(** * TidyBot Army Timeline: a shallow embedding of [script.js]

    The carousel controller of [script.js] is embedded as state-passing
    functions over a record holding the script's globals ([activityLog],
    [currentIndex], [isAnimating], [renderedRange]), the part of the page it
    writes to, the pending timer and animation-frame callbacks and the
    console.  JavaScript exceptions are kept: every operation returns an
    [Outcome] together with the state reached when it returned or threw.

    Numbers are integers ([Z]).  In particular the argument of
    [goToIndex] is an integer, as it is in every call the script makes
    (from [goToPrev], [goToNext], the click on a node, [goToFirst],
    [goToLast] and [addEntry]); what the exported function does with
    another value is not modelled, and every statement about [goToIndex]
    is about integer arguments.  Strings are held as the bytes of their
    UTF-8 encoding, and the string operations count the 16-bit units
    JavaScript counts.

    Entry objects are kept in an object store and the array holds
    references, so that [addEntry], which writes to the object it is
    given, is seen to do so.  An entry may lack its timestamp or its
    files, and rendering it then throws.

    The page is taken to provide every element [script.js] looks up in
    [elements], and no card or node but those the script renders.  The
    script renders by writing templates to [innerHTML]; the two strips
    are held as the lists of the values put into the templates, one item
    per template written.  That is the list of elements the page then
    holds exactly when none of these values contains markup, which is
    what [plain] says of a text, and the statements about the rendered
    items assume it of the entries and show it of the strips.  A card's
    layout width is the same for all cards and is a component of the
    state.  The decorative background
    ([initHoneycomb], [initParallax]), the hover effect
    ([initMouseTracking]) and [positionRobot], whose body is empty, share
    no state with the timeline and are left out. *)

From stdpp Require Import base list strings pretty.
From Stdlib Require Import ZArith Lia Ascii.

Open Scope Z_scope.

(** ** JavaScript values used by the script *)

(** [String(n)] for an integer-valued number. *)
Definition jsString (n : Z) : string := pretty n.

Fixpoint replicate_char (n : nat) (c : ascii) : string :=
  match n with
  | O => EmptyString
  | S k => String c (replicate_char k c)
  end.

(** [s.padStart(width, c)]: pads on the left, never truncates. *)
Definition padStart (width : nat) (c : ascii) (s : string) : string :=
  replicate_char (width - String.length s) c +:+ s.

(** [s.split(' ')[0]]: the text before the first space. *)
Fixpoint beforeSpace (s : string) : string :=
  match s with
  | EmptyString => EmptyString
  | String c r => if Ascii.eqb c " "%char then EmptyString else String c (beforeSpace r)
  end.

(** A string is held as the bytes of its UTF-8 encoding, where JavaScript
    counts the 16-bit units of UTF-16: a character of one, two or three
    bytes is one unit, a character of four bytes is two (a surrogate
    pair).  [utf8Width c] is the number of bytes of the character that
    starts with the byte [c]. *)
Definition utf8Width (c : ascii) : nat :=
  let b := nat_of_ascii c in
  if (b <? 192)%nat then 1%nat
  else if (b <? 224)%nat then 2%nat
  else if (b <? 240)%nat then 3%nat
  else 4%nat.

Fixpoint dropBytes (m : nat) (s : string) : string :=
  match m, s with
  | O, _ => s
  | S _, EmptyString => EmptyString
  | S k, String _ r => dropBytes k r
  end.

(** The second half of the surrogate pair of a four-byte character, given
    the three bytes after its first one; it is held in the three-byte form
    of its code point, [0xDC00 + (the low ten bits of the character)]. *)
Definition lowSurrogate (r : string) : string :=
  match r with
  | String _ (String b3 (String b4 _)) =>
      String (ascii_of_nat 237)
        (String (ascii_of_nat (176 + nat_of_ascii b3 mod 16))
           (String b4 EmptyString))
  | _ => EmptyString
  end.

(** [s.slice(n)] for a non-negative [n]: [s] without its first [n] units.
    Cutting a surrogate pair in two leaves its second half. *)
Fixpoint slice (n : nat) (s : string) : string :=
  match n with
  | O => s
  | S k =>
      match s with
      | EmptyString => EmptyString
      | String c r =>
          match utf8Width c, k with
          | 4%nat, O => lowSurrogate r +:+ dropBytes 3 r
          | 4%nat, S k' => slice k' (dropBytes 3 r)
          | w, _ => slice k (dropBytes (w - 1) r)
          end
      end
  end.

(** A template literal prints an absent property as the text "undefined". *)
Definition interpolate (v : option string) : string :=
  match v with
  | Some s => s
  | None => "undefined"
  end.

(** Assigning [undefined] to [textContent] empties the element. *)
Definition textContentOf (v : option string) : string :=
  match v with
  | Some s => s
  | None => EmptyString
  end.

Inductive JSError : Type :=
  | TypeError.

Inductive Outcome (A : Type) : Type :=
  | Ret (a : A)
  | Throw (e : JSError).
Arguments Ret {A} a.
Arguments Throw {A} e.

Definition obind {A B : Type} (o : Outcome A) (f : A -> Outcome B) : Outcome B :=
  match o with
  | Ret a => f a
  | Throw e => Throw e
  end.

(** ** Log entries *)

(** An entry object.  [logs/README.md] requires five fields, but nothing
    checks an element of the fetched array or an object handed to
    [addEntry], so a field may be absent ([None]); a field that is there
    holds a value of the type the README gives it.  The script calls a
    method on [timestamp] and on [files], which throws when the field is
    absent.  It uses [type] only as a property key and [title] and
    [description] only in a template, where an absent field counts as the
    text "undefined": such a field is held as that text.  [e_id] and
    [e_status] are absent until the script sets them. *)
Record Entry : Type := mkEntry {
  e_timestamp : option string;
  e_type : string;
  e_title : string;
  e_description : string;
  e_files : option (list string);
  e_id : option string;
  e_status : option string
}.

(** Entry objects live in an object store; the script's array holds
    references to them. *)
Abbreviation loc := nat (only parsing).

Definition withIdStatus (e : Entry) (i : string) : Entry :=
  {| e_timestamp := e_timestamp e; e_type := e_type e; e_title := e_title e;
     e_description := e_description e; e_files := e_files e;
     e_id := Some i; e_status := Some "completed" |}.

(** [String(n).padStart(3, '0')] *)
Definition pad3 (n : Z) : string := padStart 3 "0"%char (jsString n).

(** ** Type registry *)

Record TypeInfo : Type := mkTypeInfo {
  label : string;
  color : string
}.

Definition typeConfig : list (string * TypeInfo) :=
  [ ("setup", mkTypeInfo "Setup" "#9d4edd");
    ("feature", mkTypeInfo "Feature" "#39ff14");
    ("fix", mkTypeInfo "Bug Fix" "#ff3366");
    ("refactor", mkTypeInfo "Refactor" "#ff6b00");
    ("test", mkTypeInfo "Testing" "#00d4ff");
    ("docs", mkTypeInfo "Docs" "#6b6b7b");
    ("deploy", mkTypeInfo "Deploy" "#ff6b00") ].

Fixpoint ownProperty (k : string) (o : list (string * TypeInfo)) : option TypeInfo :=
  match o with
  | [] => None
  | (k', v) :: r => if String.eqb k k' then Some v else ownProperty k r
  end.

(** [typeConfig] is an object literal, so a lookup that misses its own keys
    continues in [Object.prototype].  These are the property names every
    object inherits from it; each holds a function or an object. *)
Definition objectPrototypeKeys : list string :=
  [ "constructor"; "__proto__"; "hasOwnProperty"; "isPrototypeOf";
    "propertyIsEnumerable"; "toLocaleString"; "toString"; "valueOf";
    "__defineGetter__"; "__defineSetter__"; "__lookupGetter__";
    "__lookupSetter__" ].

Inductive PropValue : Type :=
  | OwnValue (t : TypeInfo)
  | Inherited
  | Undefined.

(** [typeConfig[k]] *)
Definition typeConfigGet (k : string) : PropValue :=
  match ownProperty k typeConfig with
  | Some t => OwnValue t
  | None => if bool_decide (k ∈ objectPrototypeKeys) then Inherited else Undefined
  end.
# # # # # # #
Problem requirements: Reproduce the whole listing above exactly.

Exercise response:
(** * TidyBot Army Timeline: a shallow embedding of [script.js]

    The carousel controller of [script.js] is embedded as state-passing
    functions over a record holding the script's globals ([activityLog],
    [currentIndex], [isAnimating], [renderedRange]), the part of the page it
    writes to, the pending timer and animation-frame callbacks and the
    console.  JavaScript exceptions are kept: every operation returns an
    [Outcome] together with the state reached when it returned or threw.

    Numbers are integers ([Z]).  In particular the argument of
    [goToIndex] is an integer, as it is in every call the script makes
    (from [goToPrev], [goToNext], the click on a node, [goToFirst],
    [goToLast] and [addEntry]); what the exported function does with
    another value is not modelled, and every statement about [goToIndex]
    is about integer arguments.  Strings are held as the bytes of their
    UTF-8 encoding, and the string operations count the 16-bit units
    JavaScript counts.

    Entry objects are kept in an object store and the array holds
    references, so that [addEntry], which writes to the object it is
    given, is seen to do so.  An entry may lack its timestamp or its
    files, and rendering it then throws.

    The page is taken to provide every element [script.js] looks up in
    [elements], and no card or node but those the script renders.  The
    script renders by writing templates to [innerHTML]; the two strips
    are held as the lists of the values put into the templates, one item
    per template written.  That is the list of elements the page then
    holds exactly when none of these values contains markup, which is
    what [plain] says of a text, and the statements about the rendered
    items assume it of the entries and show it of the strips.  A card's
    layout width is the same for all cards and is a component of the
    state.  The decorative background
    ([initHoneycomb], [initParallax]), the hover effect
    ([initMouseTracking]) and [positionRobot], whose body is empty, share
    no state with the timeline and are left out. *)

From stdpp Require Import base list strings pretty.
From Stdlib Require Import ZArith Lia Ascii.

Open Scope Z_scope.

(** ** JavaScript values used by the script *)

(** [String(n)] for an integer-valued number. *)
Definition jsString (n : Z) : string := pretty n.

Fixpoint replicate_char (n : nat) (c : ascii) : string :=
  match n with
  | O => EmptyString
  | S k => String c (replicate_char k c)
  end.

(** [s.padStart(width, c)]: pads on the left, never truncates. *)
Definition padStart (width : nat) (c : ascii) (s : string) : string :=
  replicate_char (width - String.length s) c +:+ s.

(** [s.split(' ')[0]]: the text before the first space. *)
Fixpoint beforeSpace (s : string) : string :=
  match s with
  | EmptyString => EmptyString
  | String c r => if Ascii.eqb c " "%char then EmptyString else String c (beforeSpace r)
  end.

(** A string is held as the bytes of its UTF-8 encoding, where JavaScript
    counts the 16-bit units of UTF-16: a character of one, two or three
    bytes is one unit, a character of four bytes is two (a surrogate
    pair).  [utf8Width c] is the number of bytes of the character that
    starts with the byte [c]. *)
Definition utf8Width (c : ascii) : nat :=
  let b := nat_of_ascii c in
  if (b <? 192)%nat then 1%nat
  else if (b <? 224)%nat then 2%nat
  else if (b <? 240)%nat then 3%nat
  else 4%nat.

Fixpoint dropBytes (m : nat) (s : string) : string :=
  match m, s with
  | O, _ => s
  | S _, EmptyString => EmptyString
  | S k, String _ r => dropBytes k r
  end.

(** The second half of the surrogate pair of a four-byte character, given
    the three bytes after its first one; it is held in the three-byte form
    of its code point, [0xDC00 + (the low ten bits of the character)]. *)
Definition lowSurrogate (r : string) : string :=
  match r with
  | String _ (String b3 (String b4 _)) =>
      String (ascii_of_nat 237)
        (String (ascii_of_nat (176 + nat_of_ascii b3 mod 16))
           (String b4 EmptyString))
  | _ => EmptyString
  end.

(** [s.slice(n)] for a non-negative [n]: [s] without its first [n] units.
    Cutting a surrogate pair in two leaves its second half. *)
Fixpoint slice (n : nat) (s : string) : string :=
  match n with
  | O => s
  | S k =>
      match s with
      | EmptyString => EmptyString
      | String c r =>
          match utf8Width c, k with
          | 4%nat, O => lowSurrogate r +:+ dropBytes 3 r
          | 4%nat, S k' => slice k' (dropBytes 3 r)
          | w, _ => slice k (dropBytes (w - 1) r)
          end
      end
  end.

(** A template literal prints an absent property as the text "undefined". *)
Definition interpolate (v : option string) : string :=
  match v with
  | Some s => s
  | None => "undefined"
  end.

(** Assigning [undefined] to [textContent] empties the element. *)
Definition textContentOf (v : option string) : string :=
  match v with
  | Some s => s
  | None => EmptyString
  end.

Inductive JSError : Type :=
  | TypeError.

Inductive Outcome (A : Type) : Type :=
  | Ret (a : A)
  | Throw (e : JSError).
Arguments Ret {A} a.
Arguments Throw {A} e.

Definition obind {A B : Type} (o : Outcome A) (f : A -> Outcome B) : Outcome B :=
  match o with
  | Ret a => f a
  | Throw e => Throw e
  end.

(** ** Log entries *)

(** An entry object.  [logs/README.md] requires five fields, but nothing
    checks an element of the fetched array or an object handed to
    [addEntry], so a field may be absent ([None]); a field that is there
    holds a value of the type the README gives it.  The script calls a
    method on [timestamp] and on [files], which throws when the field is
    absent.  It uses [type] only as a property key and [title] and
    [description] only in a template, where an absent field counts as the
    text "undefined": such a field is held as that text.  [e_id] and
    [e_status] are absent until the script sets them. *)
Record Entry : Type := mkEntry {
  e_timestamp : option string;
  e_type : string;
  e_title : string;
  e_description : string;
  e_files : option (list string);
  e_id : option string;
  e_status : option string
}.

(** Entry objects live in an object store; the script's array holds
    references to them. *)
Abbreviation loc := nat (only parsing).

Definition withIdStatus (e : Entry) (i : string) : Entry :=
  {| e_timestamp := e_timestamp e; e_type := e_type e; e_title := e_title e;
     e_description := e_description e; e_files := e_files e;
     e_id := Some i; e_status := Some "completed" |}.

(** [String(n).padStart(3, '0')] *)
Definition pad3 (n : Z) : string := padStart 3 "0"%char (jsString n).

(** ** Type registry *)

Record TypeInfo : Type := mkTypeInfo {
  label : string;
  color : string
}.

Definition typeConfig : list (string * TypeInfo) :=
  [ ("setup", mkTypeInfo "Setup" "#9d4edd");
    ("feature", mkTypeInfo "Feature" "#39ff14");
    ("fix", mkTypeInfo "Bug Fix" "#ff3366");
    ("refactor", mkTypeInfo "Refactor" "#ff6b00");
    ("test", mkTypeInfo "Testing" "#00d4ff");
    ("docs", mkTypeInfo "Docs" "#6b6b7b");
    ("deploy", mkTypeInfo "Deploy" "#ff6b00") ].

Fixpoint ownProperty (k : string) (o : list (string * TypeInfo)) : option TypeInfo :=
  match o with
  | [] => None
  | (k', v) :: r => if String.eqb k k' then Some v else ownProperty k r
  end.

(** [typeConfig] is an object literal, so a lookup that misses its own keys
    continues in [Object.prototype].  These are the property names every
    object inherits from it; each holds a function or an object. *)
Definition objectPrototypeKeys : list string :=
  [ "constructor"; "__proto__"; "hasOwnProperty"; "isPrototypeOf";
    "propertyIsEnumerable"; "toLocaleString"; "toString"; "valueOf";
    "__defineGetter__"; "__defineSetter__"; "__lookupGetter__";
    "__lookupSetter__" ].

Inductive PropValue : Type :=
  | OwnValue (t : TypeInfo)
  | Inherited
  | Undefined.

(** [typeConfig[k]] *)
Definition typeConfigGet (k : string) : PropValue :=
  match ownProperty k typeConfig with
  | Some t => OwnValue t
  | None => if bool_decide (k ∈ objectPrototypeKeys) then Inherited else Undefined
  end.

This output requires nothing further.